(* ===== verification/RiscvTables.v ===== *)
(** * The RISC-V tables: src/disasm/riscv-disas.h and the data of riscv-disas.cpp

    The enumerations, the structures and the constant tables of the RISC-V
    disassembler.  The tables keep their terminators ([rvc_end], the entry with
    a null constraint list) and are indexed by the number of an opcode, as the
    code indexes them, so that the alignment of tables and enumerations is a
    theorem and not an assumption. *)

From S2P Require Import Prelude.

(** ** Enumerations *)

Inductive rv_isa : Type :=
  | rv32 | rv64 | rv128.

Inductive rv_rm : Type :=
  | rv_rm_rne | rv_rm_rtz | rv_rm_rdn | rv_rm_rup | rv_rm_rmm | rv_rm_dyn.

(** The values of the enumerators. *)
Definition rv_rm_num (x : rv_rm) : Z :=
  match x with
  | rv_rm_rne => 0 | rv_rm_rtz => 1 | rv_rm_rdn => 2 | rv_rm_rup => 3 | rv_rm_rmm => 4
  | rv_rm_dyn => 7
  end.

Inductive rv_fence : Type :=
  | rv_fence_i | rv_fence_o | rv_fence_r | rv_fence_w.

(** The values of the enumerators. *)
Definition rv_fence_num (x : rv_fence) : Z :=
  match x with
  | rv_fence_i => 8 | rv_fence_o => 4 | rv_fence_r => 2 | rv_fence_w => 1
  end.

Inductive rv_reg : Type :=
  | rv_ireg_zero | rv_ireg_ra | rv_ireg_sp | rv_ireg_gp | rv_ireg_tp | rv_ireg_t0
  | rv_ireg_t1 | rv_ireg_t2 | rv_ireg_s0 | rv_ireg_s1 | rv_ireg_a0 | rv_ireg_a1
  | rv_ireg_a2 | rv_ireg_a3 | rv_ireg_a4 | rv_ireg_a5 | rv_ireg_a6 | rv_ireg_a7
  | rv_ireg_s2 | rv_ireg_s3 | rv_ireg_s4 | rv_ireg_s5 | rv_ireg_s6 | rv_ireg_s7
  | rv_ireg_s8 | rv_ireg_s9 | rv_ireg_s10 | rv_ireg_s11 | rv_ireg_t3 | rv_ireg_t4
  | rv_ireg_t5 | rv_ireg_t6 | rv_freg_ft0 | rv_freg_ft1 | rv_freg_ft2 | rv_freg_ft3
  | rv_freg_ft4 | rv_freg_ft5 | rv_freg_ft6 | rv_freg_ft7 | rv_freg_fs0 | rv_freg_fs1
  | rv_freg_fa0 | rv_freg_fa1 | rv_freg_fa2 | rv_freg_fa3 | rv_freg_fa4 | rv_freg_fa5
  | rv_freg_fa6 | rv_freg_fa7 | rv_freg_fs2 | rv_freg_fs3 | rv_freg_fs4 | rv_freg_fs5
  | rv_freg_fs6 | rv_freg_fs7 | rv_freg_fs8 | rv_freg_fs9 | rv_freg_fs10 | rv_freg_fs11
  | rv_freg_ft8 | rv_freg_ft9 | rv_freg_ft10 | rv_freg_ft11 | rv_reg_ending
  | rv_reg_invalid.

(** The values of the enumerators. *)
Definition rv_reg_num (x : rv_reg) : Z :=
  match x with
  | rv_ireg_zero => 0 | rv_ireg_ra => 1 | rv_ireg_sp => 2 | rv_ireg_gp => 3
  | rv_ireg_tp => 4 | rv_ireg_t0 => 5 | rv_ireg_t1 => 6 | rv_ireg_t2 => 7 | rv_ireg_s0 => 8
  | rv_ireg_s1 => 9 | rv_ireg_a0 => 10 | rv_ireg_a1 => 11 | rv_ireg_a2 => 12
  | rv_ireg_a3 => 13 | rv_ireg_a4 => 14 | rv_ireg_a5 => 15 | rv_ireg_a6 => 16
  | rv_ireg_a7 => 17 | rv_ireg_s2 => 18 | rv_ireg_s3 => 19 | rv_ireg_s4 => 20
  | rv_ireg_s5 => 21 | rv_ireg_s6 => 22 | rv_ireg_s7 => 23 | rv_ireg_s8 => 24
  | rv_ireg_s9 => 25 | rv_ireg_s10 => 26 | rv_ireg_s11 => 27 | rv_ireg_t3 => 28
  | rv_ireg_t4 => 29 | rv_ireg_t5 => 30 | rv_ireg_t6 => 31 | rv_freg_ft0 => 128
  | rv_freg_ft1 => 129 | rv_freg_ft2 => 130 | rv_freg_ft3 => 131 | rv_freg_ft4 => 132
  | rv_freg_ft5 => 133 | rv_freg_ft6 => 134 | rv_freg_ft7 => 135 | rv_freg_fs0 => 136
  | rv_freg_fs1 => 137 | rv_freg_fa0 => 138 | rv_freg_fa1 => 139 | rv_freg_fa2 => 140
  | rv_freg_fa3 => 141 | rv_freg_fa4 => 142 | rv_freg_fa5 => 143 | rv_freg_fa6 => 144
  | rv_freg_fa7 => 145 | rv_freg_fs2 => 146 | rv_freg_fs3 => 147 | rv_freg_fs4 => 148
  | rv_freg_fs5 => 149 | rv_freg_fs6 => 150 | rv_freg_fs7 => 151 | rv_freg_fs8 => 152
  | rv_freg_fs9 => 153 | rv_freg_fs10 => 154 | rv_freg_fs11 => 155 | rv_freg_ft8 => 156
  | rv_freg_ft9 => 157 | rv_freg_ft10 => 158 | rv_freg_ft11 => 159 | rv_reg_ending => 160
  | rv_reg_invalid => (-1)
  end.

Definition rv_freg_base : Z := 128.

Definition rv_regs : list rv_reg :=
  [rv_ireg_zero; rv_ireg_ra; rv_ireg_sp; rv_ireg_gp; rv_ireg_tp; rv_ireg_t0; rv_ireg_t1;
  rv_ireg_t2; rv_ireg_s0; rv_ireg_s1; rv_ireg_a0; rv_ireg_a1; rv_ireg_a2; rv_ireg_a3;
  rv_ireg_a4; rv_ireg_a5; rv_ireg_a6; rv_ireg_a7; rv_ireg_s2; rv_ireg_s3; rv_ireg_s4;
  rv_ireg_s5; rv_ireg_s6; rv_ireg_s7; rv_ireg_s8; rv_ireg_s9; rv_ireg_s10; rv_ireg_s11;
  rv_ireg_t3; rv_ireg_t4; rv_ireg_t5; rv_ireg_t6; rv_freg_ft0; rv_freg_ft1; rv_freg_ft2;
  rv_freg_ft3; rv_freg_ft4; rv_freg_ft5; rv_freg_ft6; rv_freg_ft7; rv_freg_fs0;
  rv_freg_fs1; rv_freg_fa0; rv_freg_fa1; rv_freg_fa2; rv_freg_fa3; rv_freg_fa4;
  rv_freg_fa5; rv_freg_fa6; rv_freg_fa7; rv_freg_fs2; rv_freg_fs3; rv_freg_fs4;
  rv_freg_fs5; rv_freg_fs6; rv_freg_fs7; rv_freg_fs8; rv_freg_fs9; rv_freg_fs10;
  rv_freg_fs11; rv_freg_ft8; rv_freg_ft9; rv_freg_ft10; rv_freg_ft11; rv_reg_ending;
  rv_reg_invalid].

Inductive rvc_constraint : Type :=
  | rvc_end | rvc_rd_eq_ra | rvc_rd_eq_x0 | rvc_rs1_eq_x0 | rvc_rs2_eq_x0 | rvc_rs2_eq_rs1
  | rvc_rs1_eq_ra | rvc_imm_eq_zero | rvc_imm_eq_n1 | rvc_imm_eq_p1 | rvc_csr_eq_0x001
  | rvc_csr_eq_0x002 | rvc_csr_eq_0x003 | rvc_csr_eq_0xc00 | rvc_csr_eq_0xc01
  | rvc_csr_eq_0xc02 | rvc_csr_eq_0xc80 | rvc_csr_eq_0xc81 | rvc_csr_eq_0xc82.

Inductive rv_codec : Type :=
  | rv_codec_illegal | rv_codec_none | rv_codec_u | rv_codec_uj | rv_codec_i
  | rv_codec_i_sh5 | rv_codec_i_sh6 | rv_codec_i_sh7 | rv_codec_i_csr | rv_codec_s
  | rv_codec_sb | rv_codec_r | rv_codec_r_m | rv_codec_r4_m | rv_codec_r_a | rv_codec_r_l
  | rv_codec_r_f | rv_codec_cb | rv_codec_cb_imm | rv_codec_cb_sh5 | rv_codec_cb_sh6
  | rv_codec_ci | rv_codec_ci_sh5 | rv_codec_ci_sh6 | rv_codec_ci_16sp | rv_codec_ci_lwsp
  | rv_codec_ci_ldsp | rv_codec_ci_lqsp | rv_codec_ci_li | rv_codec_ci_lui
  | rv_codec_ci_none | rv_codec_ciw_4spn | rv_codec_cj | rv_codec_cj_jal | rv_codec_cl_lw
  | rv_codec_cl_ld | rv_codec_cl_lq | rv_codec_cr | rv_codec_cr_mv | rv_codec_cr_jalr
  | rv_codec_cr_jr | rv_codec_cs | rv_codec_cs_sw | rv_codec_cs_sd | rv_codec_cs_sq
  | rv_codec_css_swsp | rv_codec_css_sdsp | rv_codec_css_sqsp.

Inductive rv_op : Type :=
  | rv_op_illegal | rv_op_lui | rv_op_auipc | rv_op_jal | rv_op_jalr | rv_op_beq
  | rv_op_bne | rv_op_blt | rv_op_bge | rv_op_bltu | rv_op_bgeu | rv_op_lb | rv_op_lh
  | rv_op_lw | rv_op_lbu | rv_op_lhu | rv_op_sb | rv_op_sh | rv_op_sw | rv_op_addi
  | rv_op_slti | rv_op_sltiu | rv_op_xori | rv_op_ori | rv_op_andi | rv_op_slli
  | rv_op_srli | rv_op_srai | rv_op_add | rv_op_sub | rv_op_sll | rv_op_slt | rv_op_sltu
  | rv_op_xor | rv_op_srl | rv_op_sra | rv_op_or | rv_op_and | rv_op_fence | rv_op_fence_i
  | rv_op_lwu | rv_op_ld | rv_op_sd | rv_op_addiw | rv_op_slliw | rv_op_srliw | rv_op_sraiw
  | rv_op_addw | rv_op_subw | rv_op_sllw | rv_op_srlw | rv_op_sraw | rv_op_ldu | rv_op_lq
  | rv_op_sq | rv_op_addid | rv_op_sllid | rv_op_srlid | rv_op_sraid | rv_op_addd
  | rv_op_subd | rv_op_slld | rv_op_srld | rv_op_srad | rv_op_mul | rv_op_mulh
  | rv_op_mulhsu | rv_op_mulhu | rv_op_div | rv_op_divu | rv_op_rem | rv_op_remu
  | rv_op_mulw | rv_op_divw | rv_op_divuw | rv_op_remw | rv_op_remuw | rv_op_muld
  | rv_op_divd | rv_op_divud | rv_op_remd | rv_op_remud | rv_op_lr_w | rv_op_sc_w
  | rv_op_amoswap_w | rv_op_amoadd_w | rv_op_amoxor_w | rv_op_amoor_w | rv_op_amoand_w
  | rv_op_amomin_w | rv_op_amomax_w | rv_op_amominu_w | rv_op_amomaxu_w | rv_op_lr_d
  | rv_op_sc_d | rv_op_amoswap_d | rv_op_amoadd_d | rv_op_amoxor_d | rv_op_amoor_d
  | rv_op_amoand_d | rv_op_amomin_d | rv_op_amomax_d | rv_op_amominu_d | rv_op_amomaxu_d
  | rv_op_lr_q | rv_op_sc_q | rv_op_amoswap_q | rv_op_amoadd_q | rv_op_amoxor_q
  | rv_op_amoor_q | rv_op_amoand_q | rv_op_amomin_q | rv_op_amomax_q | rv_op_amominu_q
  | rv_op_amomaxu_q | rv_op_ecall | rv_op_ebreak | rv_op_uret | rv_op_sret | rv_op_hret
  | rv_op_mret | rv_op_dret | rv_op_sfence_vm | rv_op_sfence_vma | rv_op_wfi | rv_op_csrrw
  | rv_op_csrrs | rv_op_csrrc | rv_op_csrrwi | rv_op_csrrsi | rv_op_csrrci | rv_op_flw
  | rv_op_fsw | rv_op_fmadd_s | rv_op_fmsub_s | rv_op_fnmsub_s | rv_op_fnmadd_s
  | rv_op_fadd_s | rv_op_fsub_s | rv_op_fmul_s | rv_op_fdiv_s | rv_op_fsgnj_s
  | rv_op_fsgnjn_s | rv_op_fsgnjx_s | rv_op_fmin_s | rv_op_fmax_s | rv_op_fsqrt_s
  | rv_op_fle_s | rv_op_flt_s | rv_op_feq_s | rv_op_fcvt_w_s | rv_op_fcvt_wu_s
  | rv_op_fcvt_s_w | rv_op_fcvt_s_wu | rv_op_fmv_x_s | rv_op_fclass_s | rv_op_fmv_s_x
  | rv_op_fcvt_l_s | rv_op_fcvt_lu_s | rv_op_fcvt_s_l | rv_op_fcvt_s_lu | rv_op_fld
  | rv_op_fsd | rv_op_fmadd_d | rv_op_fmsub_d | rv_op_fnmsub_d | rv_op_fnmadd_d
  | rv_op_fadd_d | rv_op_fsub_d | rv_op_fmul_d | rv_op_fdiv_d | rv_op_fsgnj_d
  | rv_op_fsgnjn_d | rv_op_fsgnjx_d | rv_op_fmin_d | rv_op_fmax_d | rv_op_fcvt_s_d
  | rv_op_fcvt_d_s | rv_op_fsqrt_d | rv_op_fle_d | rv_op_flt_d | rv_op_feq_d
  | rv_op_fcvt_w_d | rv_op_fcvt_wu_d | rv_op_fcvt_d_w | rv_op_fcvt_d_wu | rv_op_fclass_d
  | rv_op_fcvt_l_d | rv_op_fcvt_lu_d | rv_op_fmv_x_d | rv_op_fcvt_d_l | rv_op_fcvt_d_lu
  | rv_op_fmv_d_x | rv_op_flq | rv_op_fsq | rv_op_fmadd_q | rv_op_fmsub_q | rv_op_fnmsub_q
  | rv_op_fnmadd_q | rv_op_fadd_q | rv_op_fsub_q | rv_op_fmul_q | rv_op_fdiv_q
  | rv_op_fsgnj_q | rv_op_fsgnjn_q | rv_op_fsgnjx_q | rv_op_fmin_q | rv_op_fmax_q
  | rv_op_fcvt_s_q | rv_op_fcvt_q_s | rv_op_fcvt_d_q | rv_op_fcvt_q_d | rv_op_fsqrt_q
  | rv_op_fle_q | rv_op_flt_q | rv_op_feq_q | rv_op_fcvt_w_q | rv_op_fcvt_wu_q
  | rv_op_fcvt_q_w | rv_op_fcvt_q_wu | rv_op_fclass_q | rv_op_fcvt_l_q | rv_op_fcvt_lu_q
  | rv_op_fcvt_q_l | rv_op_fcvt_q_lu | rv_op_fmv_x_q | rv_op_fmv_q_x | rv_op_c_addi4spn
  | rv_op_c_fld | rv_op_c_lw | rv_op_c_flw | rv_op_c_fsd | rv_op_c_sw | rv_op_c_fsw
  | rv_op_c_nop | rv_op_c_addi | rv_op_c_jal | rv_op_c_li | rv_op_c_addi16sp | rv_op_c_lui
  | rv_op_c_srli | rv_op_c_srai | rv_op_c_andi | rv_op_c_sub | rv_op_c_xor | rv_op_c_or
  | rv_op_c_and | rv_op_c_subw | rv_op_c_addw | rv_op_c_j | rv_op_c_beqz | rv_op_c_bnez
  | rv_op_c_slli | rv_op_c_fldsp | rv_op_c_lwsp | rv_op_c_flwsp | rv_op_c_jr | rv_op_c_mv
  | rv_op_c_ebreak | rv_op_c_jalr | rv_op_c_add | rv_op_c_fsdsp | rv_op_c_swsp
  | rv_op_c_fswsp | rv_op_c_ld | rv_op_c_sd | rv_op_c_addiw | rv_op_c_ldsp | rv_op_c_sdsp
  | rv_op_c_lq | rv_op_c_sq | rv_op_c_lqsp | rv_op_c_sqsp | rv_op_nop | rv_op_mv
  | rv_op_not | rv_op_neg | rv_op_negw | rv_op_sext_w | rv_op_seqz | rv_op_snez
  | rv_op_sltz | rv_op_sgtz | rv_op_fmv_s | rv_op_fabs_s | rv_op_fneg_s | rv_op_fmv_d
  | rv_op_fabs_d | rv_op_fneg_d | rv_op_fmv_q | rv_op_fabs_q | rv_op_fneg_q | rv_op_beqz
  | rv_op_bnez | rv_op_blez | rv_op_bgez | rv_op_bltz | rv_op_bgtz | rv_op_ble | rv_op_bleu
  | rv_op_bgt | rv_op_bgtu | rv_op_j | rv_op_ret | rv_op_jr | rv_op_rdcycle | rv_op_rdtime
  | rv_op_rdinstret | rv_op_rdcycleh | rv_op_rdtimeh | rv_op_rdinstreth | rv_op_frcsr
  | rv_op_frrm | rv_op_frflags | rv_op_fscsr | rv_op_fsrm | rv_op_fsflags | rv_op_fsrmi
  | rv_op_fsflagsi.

__Problem to work on__: Would you output, from the records above, exactly the run of lines that starts at the line containing "rv_codec_ci_16sp | rv_codec_ci_lwsp" and ends at the line containing "rv_op_amoxor_d | rv_op_amoor_d", and only that run?

__Written reply__:
  | rv_codec_ci | rv_codec_ci_sh5 | rv_codec_ci_sh6 | rv_codec_ci_16sp | rv_codec_ci_lwsp
  | rv_codec_ci_ldsp | rv_codec_ci_lqsp | rv_codec_ci_li | rv_codec_ci_lui
  | rv_codec_ci_none | rv_codec_ciw_4spn | rv_codec_cj | rv_codec_cj_jal | rv_codec_cl_lw
  | rv_codec_cl_ld | rv_codec_cl_lq | rv_codec_cr | rv_codec_cr_mv | rv_codec_cr_jalr
  | rv_codec_cr_jr | rv_codec_cs | rv_codec_cs_sw | rv_codec_cs_sd | rv_codec_cs_sq
  | rv_codec_css_swsp | rv_codec_css_sdsp | rv_codec_css_sqsp.

Inductive rv_op : Type :=
  | rv_op_illegal | rv_op_lui | rv_op_auipc | rv_op_jal | rv_op_jalr | rv_op_beq
  | rv_op_bne | rv_op_blt | rv_op_bge | rv_op_bltu | rv_op_bgeu | rv_op_lb | rv_op_lh
  | rv_op_lw | rv_op_lbu | rv_op_lhu | rv_op_sb | rv_op_sh | rv_op_sw | rv_op_addi
  | rv_op_slti | rv_op_sltiu | rv_op_xori | rv_op_ori | rv_op_andi | rv_op_slli
  | rv_op_srli | rv_op_srai | rv_op_add | rv_op_sub | rv_op_sll | rv_op_slt | rv_op_sltu
  | rv_op_xor | rv_op_srl | rv_op_sra | rv_op_or | rv_op_and | rv_op_fence | rv_op_fence_i
  | rv_op_lwu | rv_op_ld | rv_op_sd | rv_op_addiw | rv_op_slliw | rv_op_srliw | rv_op_sraiw
  | rv_op_addw | rv_op_subw | rv_op_sllw | rv_op_srlw | rv_op_sraw | rv_op_ldu | rv_op_lq
  | rv_op_sq | rv_op_addid | rv_op_sllid | rv_op_srlid | rv_op_sraid | rv_op_addd
  | rv_op_subd | rv_op_slld | rv_op_srld | rv_op_srad | rv_op_mul | rv_op_mulh
  | rv_op_mulhsu | rv_op_mulhu | rv_op_div | rv_op_divu | rv_op_rem | rv_op_remu
  | rv_op_mulw | rv_op_divw | rv_op_divuw | rv_op_remw | rv_op_remuw | rv_op_muld
  | rv_op_divd | rv_op_divud | rv_op_remd | rv_op_remud | rv_op_lr_w | rv_op_sc_w
  | rv_op_amoswap_w | rv_op_amoadd_w | rv_op_amoxor_w | rv_op_amoor_w | rv_op_amoand_w
  | rv_op_amomin_w | rv_op_amomax_w | rv_op_amominu_w | rv_op_amomaxu_w | rv_op_lr_d
  | rv_op_sc_d | rv_op_amoswap_d | rv_op_amoadd_d | rv_op_amoxor_d | rv_op_amoor_d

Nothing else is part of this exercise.